Western civilization has hegemonic control over three areas of existence: cosmology, epistemology, and methodology. A meaningful program of decolonization and rejuvenation will need to weave these three together, not compartmentalize them, into a program of study whose goal is a sustainable, peaceful and just life for as many humans as possible.
Since western bodies of knowledge are intertwined with method, it seems necessary to come up with new methods. Otherwise, 'non-western' systems may merely add some exotic frills to otherwise essentially western systems. Western methodologies will probably be the most difficult to overcome, since many people who are talking about decolonization are doing so from within western institutions.

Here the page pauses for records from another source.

(* ===== verification/Errors.v ===== *)
(** Application errors ([src/shared/errors.ts]): the stable public codes, their
    default messages, the classification of boundary failures and the only
    public wire representation of an error. *)
From S2P Require Import Prelude.
#[local] Open Scope string_scope. #[local] Open Scope Z_scope.

(** src/shared/errors.ts:4-75 ErrorCode *)
Inductive ErrorCode :=
| INVALID_COMMAND
| MESSAGE_TOO_LARGE
| INVALID_PROMPT
| INVALID_CWD
| CWD_NOT_FOUND
| CWD_NOT_ACCESSIBLE
| WORKSPACE_NOT_FOUND
| INVALID_WORKSPACE_NAME
| INVALID_WORKSPACE_PATH
| INVALID_WORKSPACE_MOUNT
| DUPLICATE_WORKSPACE_PATH
| WORKSPACE_UNAVAILABLE
| WORKSPACE_BUSY
| SANDBOX_DISABLED
| SANDBOX_CONFIGURATION_ERROR
| SANDBOX_UNAVAILABLE
| SANDBOX_WORKSPACE_REJECTED
| SANDBOX_WORKER_START_FAILED
| SANDBOX_WORKER_FAILED
| SANDBOX_OPERATION_FAILED
| MANAGED_EGRESS_DISABLED
| NETWORK_POLICY_INVALID
| NETWORK_HELPER_UNAVAILABLE
| NETWORK_PROXY_START_FAILED
| NETWORK_BRIDGE_START_FAILED
| NETWORK_PROXY_FAILED
| NETWORK_DESTINATION_BLOCKED
| DATABASE_ERROR
| MODEL_UNAVAILABLE
| MODEL_FAILED
| IMAGE_NOT_SUPPORTED
| INVALID_IMAGE
| IMAGE_TOO_LARGE
| TOO_MANY_IMAGES
| TOTAL_IMAGE_BYTES_EXCEEDED
| CONVERSATION_NOT_FOUND
| INVALID_CONVERSATION_TITLE
| CONVERSATION_BUSY
| INVALID_FORK_TARGET
| FORK_SOURCE_BUSY
| LIVE_RUNTIME_LIMIT
| JOB_NOT_FOUND
| JOB_INVALID
| JOB_BUSY
| JOB_DISABLED
| JOB_ALREADY_RUNNING
| JOB_SCRIPT_ROOTS_UNAVAILABLE
| JOB_SCRIPT_INVALID
| JOB_SCRIPT_UNAVAILABLE
| JOB_PRE_RUN_FAILED
| JOB_POST_RUN_FAILED
| JOB_HOOK_TIMEOUT
| JOB_HOOK_OUTPUT_LIMIT
| JOB_PROMPT_FAILED
| JOB_ABORTED
| JOB_INTERRUPTED
| REVISION_GAP
| SESSION_FILE_MISSING
| SESSION_UNAVAILABLE
| SESSION_NOT_LISTED
| LIVE_SESSION_DELETE
| PI_RUNTIME_CREATE_FAILED
| PI_RUNTIME_REPLACE_FAILED
| SHUTTING_DOWN
| INTERNAL_ERROR.
(** The object's values in declaration order ([Object.values(ERROR_CODES)]). *)
(** src/shared/errors.ts:4-70 ERROR_CODES *)
Definition ERROR_CODES : list (ErrorCode * string) := [
  (INVALID_COMMAND, "invalid_command");
  (MESSAGE_TOO_LARGE, "message_too_large");
  (INVALID_PROMPT, "invalid_prompt");
  (INVALID_CWD, "invalid_cwd");
  (CWD_NOT_FOUND, "cwd_not_found");
  (CWD_NOT_ACCESSIBLE, "cwd_not_accessible");
  (WORKSPACE_NOT_FOUND, "workspace_not_found");
  (INVALID_WORKSPACE_NAME, "invalid_workspace_name");
  (INVALID_WORKSPACE_PATH, "invalid_workspace_path");
  (INVALID_WORKSPACE_MOUNT, "invalid_workspace_mount");
  (DUPLICATE_WORKSPACE_PATH, "duplicate_workspace_path");
  (WORKSPACE_UNAVAILABLE, "workspace_unavailable");
  (WORKSPACE_BUSY, "workspace_busy");
  (SANDBOX_DISABLED, "sandbox_disabled");
  (SANDBOX_CONFIGURATION_ERROR, "sandbox_configuration_error");
  (SANDBOX_UNAVAILABLE, "sandbox_unavailable");
  (SANDBOX_WORKSPACE_REJECTED, "sandbox_workspace_rejected");
  (SANDBOX_WORKER_START_FAILED, "sandbox_worker_start_failed");
  (SANDBOX_WORKER_FAILED, "sandbox_worker_failed");
  (SANDBOX_OPERATION_FAILED, "sandbox_operation_failed");
  (MANAGED_EGRESS_DISABLED, "managed_egress_disabled");
  (NETWORK_POLICY_INVALID, "network_policy_invalid");
  (NETWORK_HELPER_UNAVAILABLE, "network_helper_unavailable");
  (NETWORK_PROXY_START_FAILED, "network_proxy_start_failed");
  (NETWORK_BRIDGE_START_FAILED, "network_bridge_start_failed");
  (NETWORK_PROXY_FAILED, "network_proxy_failed");
  (NETWORK_DESTINATION_BLOCKED, "network_destination_blocked");
  (DATABASE_ERROR, "database_error");
  (MODEL_UNAVAILABLE, "model_unavailable");
  (MODEL_FAILED, "model_failed");
  (IMAGE_NOT_SUPPORTED, "image_not_supported");
  (INVALID_IMAGE, "invalid_image");
  (IMAGE_TOO_LARGE, "image_too_large");
  (TOO_MANY_IMAGES, "too_many_images");
  (TOTAL_IMAGE_BYTES_EXCEEDED, "total_image_bytes_exceeded");
  (CONVERSATION_NOT_FOUND, "conversation_not_found");
  (INVALID_CONVERSATION_TITLE, "invalid_conversation_title");
  (CONVERSATION_BUSY, "conversation_busy");
  (INVALID_FORK_TARGET, "invalid_fork_target");
  (FORK_SOURCE_BUSY, "fork_source_busy");
  (LIVE_RUNTIME_LIMIT, "live_runtime_limit");
  (JOB_NOT_FOUND, "job_not_found");
  (JOB_INVALID, "job_invalid");
  (JOB_BUSY, "job_busy");
  (JOB_DISABLED, "job_disabled");
  (JOB_ALREADY_RUNNING, "job_already_running");
  (JOB_SCRIPT_ROOTS_UNAVAILABLE, "job_script_roots_unavailable");
  (JOB_SCRIPT_INVALID, "job_script_invalid");
  (JOB_SCRIPT_UNAVAILABLE, "job_script_unavailable");
  (JOB_PRE_RUN_FAILED, "job_pre_run_failed");
  (JOB_POST_RUN_FAILED, "job_post_run_failed");
  (JOB_HOOK_TIMEOUT, "job_hook_timeout");
  (JOB_HOOK_OUTPUT_LIMIT, "job_hook_output_limit");
  (JOB_PROMPT_FAILED, "job_prompt_failed");
  (JOB_ABORTED, "job_aborted");
  (JOB_INTERRUPTED, "job_interrupted");
  (REVISION_GAP, "revision_gap");
  (SESSION_FILE_MISSING, "session_file_missing");
  (SESSION_UNAVAILABLE, "session_unavailable");
  (SESSION_NOT_LISTED, "session_not_listed");
  (LIVE_SESSION_DELETE, "live_session_delete");
  (PI_RUNTIME_CREATE_FAILED, "pi_runtime_create_failed");
  (PI_RUNTIME_REPLACE_FAILED, "pi_runtime_replace_failed");
  (SHUTTING_DOWN, "shutting_down");
  (INTERNAL_ERROR, "internal_error")].

(** The string value of a code. *)
Definition code_string (c : ErrorCode) : string :=
  match c with
  | INVALID_COMMAND => "invalid_command"
  | MESSAGE_TOO_LARGE => "message_too_large"
  | INVALID_PROMPT => "invalid_prompt"
  | INVALID_CWD => "invalid_cwd"
  | CWD_NOT_FOUND => "cwd_not_found"
  | CWD_NOT_ACCESSIBLE => "cwd_not_accessible"
  | WORKSPACE_NOT_FOUND => "workspace_not_found"
  | INVALID_WORKSPACE_NAME => "invalid_workspace_name"
  | INVALID_WORKSPACE_PATH => "invalid_workspace_path"
  | INVALID_WORKSPACE_MOUNT => "invalid_workspace_mount"
  | DUPLICATE_WORKSPACE_PATH => "duplicate_workspace_path"
  | WORKSPACE_UNAVAILABLE => "workspace_unavailable"
  | WORKSPACE_BUSY => "workspace_busy"
  | SANDBOX_DISABLED => "sandbox_disabled"
  | SANDBOX_CONFIGURATION_ERROR => "sandbox_configuration_error"
  | SANDBOX_UNAVAILABLE => "sandbox_unavailable"
  | SANDBOX_WORKSPACE_REJECTED => "sandbox_workspace_rejected"
  | SANDBOX_WORKER_START_FAILED => "sandbox_worker_start_failed"
  | SANDBOX_WORKER_FAILED => "sandbox_worker_failed"
  | SANDBOX_OPERATION_FAILED => "sandbox_operation_failed"
  | MANAGED_EGRESS_DISABLED => "managed_egress_disabled"
  | NETWORK_POLICY_INVALID => "network_policy_invalid"
  | NETWORK_HELPER_UNAVAILABLE => "network_helper_unavailable"
  | NETWORK_PROXY_START_FAILED => "network_proxy_start_failed"
  | NETWORK_BRIDGE_START_FAILED => "network_bridge_start_failed"
  | NETWORK_PROXY_FAILED => "network_proxy_failed"
  | NETWORK_DESTINATION_BLOCKED => "network_destination_blocked"
  | DATABASE_ERROR => "database_error"
  | MODEL_UNAVAILABLE => "model_unavailable"
  | MODEL_FAILED => "model_failed"
  | IMAGE_NOT_SUPPORTED => "image_not_supported"
  | INVALID_IMAGE => "invalid_image"
  | IMAGE_TOO_LARGE => "image_too_large"
  | TOO_MANY_IMAGES => "too_many_images"
  | TOTAL_IMAGE_BYTES_EXCEEDED => "total_image_bytes_exceeded"
  | CONVERSATION_NOT_FOUND => "conversation_not_found"
  | INVALID_CONVERSATION_TITLE => "invalid_conversation_title"
  | CONVERSATION_BUSY => "conversation_busy"
  | INVALID_FORK_TARGET => "invalid_fork_target"
  | FORK_SOURCE_BUSY => "fork_source_busy"
  | LIVE_RUNTIME_LIMIT => "live_runtime_limit"
  | JOB_NOT_FOUND => "job_not_found"
  | JOB_INVALID => "job_invalid"
  | JOB_BUSY => "job_busy"
  | JOB_DISABLED => "job_disabled"
  | JOB_ALREADY_RUNNING => "job_already_running"
  | JOB_SCRIPT_ROOTS_UNAVAILABLE => "job_script_roots_unavailable"
  | JOB_SCRIPT_INVALID => "job_script_invalid"
  | JOB_SCRIPT_UNAVAILABLE => "job_script_unavailable"
  | JOB_PRE_RUN_FAILED => "job_pre_run_failed"
  | JOB_POST_RUN_FAILED => "job_post_run_failed"
  | JOB_HOOK_TIMEOUT => "job_hook_timeout"
  | JOB_HOOK_OUTPUT_LIMIT => "job_hook_output_limit"
  | JOB_PROMPT_FAILED => "job_prompt_failed"
  | JOB_ABORTED => "job_aborted"
  | JOB_INTERRUPTED => "job_interrupted"
  | REVISION_GAP => "revision_gap"
  | SESSION_FILE_MISSING => "session_file_missing"
  | SESSION_UNAVAILABLE => "session_unavailable"
  | SESSION_NOT_LISTED => "session_not_listed"
  | LIVE_SESSION_DELETE => "live_session_delete"
  | PI_RUNTIME_CREATE_FAILED => "pi_runtime_create_failed"
  | PI_RUNTIME_REPLACE_FAILED => "pi_runtime_replace_failed"
  | SHUTTING_DOWN => "shutting_down"
  | INTERNAL_ERROR => "internal_error"
  end.

(** The reverse lookup of a wire string. *)
Definition code_of_string (s : string) : option ErrorCode :=
  fst <$> find (λ p, bool_decide (snd p = s)) ERROR_CODES.

Lemma code_of_code_string c : code_of_string (code_string c) = Some c.
Proof. destruct c; reflexivity. Qed.

#[export] Instance code_string_inj : Inj (=) (=) code_string.
Proof. intros c c' E. apply (inj Some). by rewrite <-!code_of_code_string, E. Qed.

#[export] Instance ErrorCode_eq : EqDecision ErrorCode.
Proof.
  refine (λ x y, cast_if (decide (code_string x = code_string y)));
    [by apply (inj code_string)|congruence].
Defined.

(** src/shared/errors.ts:77-143 DEFAULT_MESSAGES *)
Definition DEFAULT_MESSAGES (c : ErrorCode) : string :=
  match c with
  | INVALID_COMMAND => "The command is invalid."
  | MESSAGE_TOO_LARGE => "The command payload is too large."
  | INVALID_PROMPT => "Enter a prompt or attach an image."
  | INVALID_CWD => "The working directory is invalid."
  | CWD_NOT_FOUND => "The working directory does not exist."
  | CWD_NOT_ACCESSIBLE => "The working directory is not accessible."
  | WORKSPACE_NOT_FOUND => "The workspace was not found."
  | INVALID_WORKSPACE_NAME => "Enter a workspace name."
  | INVALID_WORKSPACE_PATH => "The workspace path must be an existing accessible directory."
  | INVALID_WORKSPACE_MOUNT => "Each mount must name an existing accessible server directory and a unique /mounts destination."
  | DUPLICATE_WORKSPACE_PATH => "That workspace path is already registered."
  | WORKSPACE_UNAVAILABLE => "The workspace directory is unavailable."
  | WORKSPACE_BUSY => "Close the workspace's live conversations before changing its path, mounts, security profile, network policy, destination policy, tool access, or removing it."
  | SANDBOX_DISABLED => "Workspace sandboxing is disabled by the server."
  | SANDBOX_CONFIGURATION_ERROR => "The server sandbox configuration is invalid."
  | SANDBOX_UNAVAILABLE => "Workspace sandboxing is unavailable."
  | SANDBOX_WORKSPACE_REJECTED => "The workspace does not satisfy the sandbox policy."
  | SANDBOX_WORKER_START_FAILED => "The workspace sandbox could not be started."
  | SANDBOX_WORKER_FAILED => "The workspace sandbox failed."
  | SANDBOX_OPERATION_FAILED => "The sandboxed operation failed."
  | MANAGED_EGRESS_DISABLED => "Managed egress is disabled by the server."
  | NETWORK_POLICY_INVALID => "The server managed-egress policy is invalid."
  | NETWORK_HELPER_UNAVAILABLE => "The managed-egress network helper is unavailable."
  | NETWORK_PROXY_START_FAILED => "The managed-egress proxy could not be started."
  | NETWORK_BRIDGE_START_FAILED => "The managed-egress bridge could not be started."
  | NETWORK_PROXY_FAILED => "The managed-egress proxy failed."
  | NETWORK_DESTINATION_BLOCKED => "The network destination was blocked by policy."
  | DATABASE_ERROR => "The workspace database operation failed."
  | MODEL_UNAVAILABLE => "No model is configured or available."
  | MODEL_FAILED => "The model failed while processing the prompt."
  | IMAGE_NOT_SUPPORTED => "The selected model does not support images."
  | INVALID_IMAGE => "An image payload is malformed or unsupported."
  | IMAGE_TOO_LARGE => "An image exceeds the allowed size."
  | TOO_MANY_IMAGES => "The prompt contains too many images."
  | TOTAL_IMAGE_BYTES_EXCEEDED => "The images exceed the total allowed size."
  | CONVERSATION_NOT_FOUND => "The conversation was not found."
  | INVALID_CONVERSATION_TITLE => "Enter a conversation title between 1 and 200 characters."
  | CONVERSATION_BUSY => "The conversation is busy."
  | INVALID_FORK_TARGET => "The fork target is not a user message on the active branch."
  | FORK_SOURCE_BUSY => "A conversation cannot be forked while it is running."
  | LIVE_RUNTIME_LIMIT => "The live conversation limit has been reached and no idle conversation can be closed."
  | JOB_NOT_FOUND => "The scheduled job was not found."
  | JOB_INVALID => "The scheduled job configuration is invalid."
  | JOB_BUSY => "The scheduled job cannot be changed while it is running."
  | JOB_DISABLED => "Enable the scheduled job before running it."
  | JOB_ALREADY_RUNNING => "The scheduled job already has an active run."
  | JOB_SCRIPT_ROOTS_UNAVAILABLE => "Trusted job-script roots are not available."
  | JOB_SCRIPT_INVALID => "The job script path is invalid or outside the accepted roots."
  | JOB_SCRIPT_UNAVAILABLE => "A configured job script is no longer available."
  | JOB_PRE_RUN_FAILED => "The pre-run script failed."
  | JOB_POST_RUN_FAILED => "The post-run script failed."
  | JOB_HOOK_TIMEOUT => "The job script exceeded its time limit."
  | JOB_HOOK_OUTPUT_LIMIT => "The job script exceeded its output limit."
  | JOB_PROMPT_FAILED => "The scheduled prompt failed."
  | JOB_ABORTED => "The job run was aborted."
  | JOB_INTERRUPTED => "The job run was interrupted by server shutdown or restart."
  | REVISION_GAP => "Conversation updates were missed; reload the conversation state."
  | SESSION_FILE_MISSING => "The session file no longer exists."
  | SESSION_UNAVAILABLE => "The session file is not accessible."
  | SESSION_NOT_LISTED => "The session is not present in Pi session history."
  | LIVE_SESSION_DELETE => "Close the live conversation before deleting it."
  | PI_RUNTIME_CREATE_FAILED => "The conversation runtime could not be created."
  | PI_RUNTIME_REPLACE_FAILED => "The conversation runtime could not be replaced."
  | SHUTTING_DOWN => "The server is shutting down."
  | INTERNAL_ERROR => "An internal server error occurred."
  end.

A necessary step away from this hegemonic system is to legitimize peoples whose cosmological, epistemological and methodological legitimacy is not based solely on their having passed through the hierarchical system of education in the west, whose highest award is the Ph.D. Difficult although this may seem, the program of rejuvenation will need to start by downgrading the Ph.D. and similar colonial certificates from their places of privilege. Even a cursory look at the history of colonization will bear this out, as the white man worked to set up institutions of legitimization, with their rewards and punishments, and these systems preceded their bodies and frameworks of knowledge.
Where does this leave institutions of higher education? Clearly some will adjust, and others will not. The ones that do adjust to the program of decolonization and rejuvenation will survive in a world driven by peace, justice and sustainable living, and the ones that cannot do so will wither and fade away. The danger lies in forming alliances, because of economic or political expediencies, with existing institutions, because their colonizing habits will severely limit progress in the kinds of projects most needed for genuine and meaningful decolonization and rejuvenation.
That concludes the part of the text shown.